The special function Go is used in the Refal system to put the initial expression in the view field of the Refal machine. When this expression is evaluated, the Refal machine stops and passes control to the operating system of the computer. This is the simplest mode of interaction between the user and the Refal machine. Sometimes we would prefer a different mode. We would like to give a Refal expression to the machine, have it evaluated, and have the control returned to the user without exiting from the Refal system so that another expression could be evaluated, and so any number of times.
If the user is prepared to write the expression he wants evaluated in the metacode, then the solution of this problem is quite simple. We define Go as a call of an interpreting function Job which asks the user to type in an expression, applies Up to it, and when computation is completed prints out the result and asks for the next expression.
However, it would perplex the user to write the desired expressions in the metacode; it is preferable to allow him to write expressions in the same form as they appear in the program. Therefore, instead of the function Input , which inputs object expressions, we use another function -- let it have the name Inp-met -- which reads in an expression and downgrades it in the metacode. Its major difference from Input is that the characters '<' and '>' are taken as activation brackets.
Now we should think of how to tie this definition of Go to the existing Refal modules. If Up were dynamic, there would be no other way than to replace the Go of the main module by the Go calling the interpreting function Job described above. This would mean that the program would be usable only in the evaluator mode.
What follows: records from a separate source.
(* ===== verification/UnfairLock.v ===== *)
(** * The locks of libplatform

    [os_unfair_lock], [os_unfair_recursive_lock] and [_os_nospin_lock] of
    libplatform (src/os/lock.c), the locks that the Objective-C runtime and
    the libraries around it use, on the user locks of the kernel (Ulock.v).

    The word of a lock is 0 or the port name of the owner, whose low bit,
    always set in a port name, is cleared as long as threads may be waiting.
    A recursive lock is such a lock and a count that only the owner touches;
    the nospin lock has the same word, but sleeps without telling the kernel
    who the owner is, and for a limited time only.  The two kinds share the
    shape of their slow paths: the definitions that differ exist twice.

    Clients are programs of calls.  What a call asks for ([allowed]): a thread
    leaves only what it has entered, does not enter a lock that is not recursive
    twice, and asserts only what is so; the code aborts otherwise.  A client
    makes a call in any case, or carefully, only if it is allowed, as after
    an attempt that may have failed.  A program [follows] the rules if none of
    its calls can break them, whatever the attempts return.  In the end a
    thread releases what it still holds. *)

From S2P Require Import Conc Ulock Prelude.

Module UnfairLock.
Import Ulock.

Definition OS_LOCK_NO_OWNER : Z := 0.
Definition OS_ULOCK_NOWAITERS_BIT : Z := 1.
Definition OS_ULOCK_OWNER (value : Z) : Z := Z.lor value OS_ULOCK_NOWAITERS_BIT.
Definition OS_ULOCK_ANONYMOUS_OWNER : Z := MACH_PORT_DEAD.

Definition OS_ULOCK_IS_OWNER (value self allow_anonymous_owner : Z) : bool :=
  let _owner := OS_ULOCK_OWNER value in
  (_owner =? self) &&
  ((allow_anonymous_owner =? 0) || negb (_owner =? OS_ULOCK_ANONYMOUS_OWNER)).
Our built-in function Up , however, is static. We form the above Go into a separate module which we call E (for `Evaluator') and we modify it by changing Up to UpD and declare UpD as an external function. To use any module, say Prog , with the evaluator we have to add to Prog the standard definition:
$ENTRY UpD { e.X = <Up e.X> }
The beginning of the program E is as follows:
* Evaluator E $ENTRY Go { = <Job>; } Job { = <Prout 'Type expression to evaluate. ' 'To end: empty line.'> <Prout 'To end session: empty expression'> <Prout > <Check-end <Inp-met>>; } Check-end { = <Prout 'End of session'>; '*'Error = <Job>; e.X = <Out <UpD e.X>>; } Out {e.X = <Prout 'The result is:'> <Prout e.X> <Prout> <Job>; } $EXTRN UpD;
Now, if Prog is a main module (i.e., includes a definition of Go ) we can use it in the Go mode as before:
refgo prog ...(where the dots stand for possible auxiliary modules). But whether Prog is main or auxiliary, we can always use it in the evaluator mode:
refgo e+prog ...Now the evaluator module e is, formally, the main module, but we have access through UpD to every function of Prog . The standard definition of UpD can be added to every Refal module in advance: it will not hurt. Only the UpD of the first module following the evaluator e will actually be used. The tracer reftr can be run in the same way.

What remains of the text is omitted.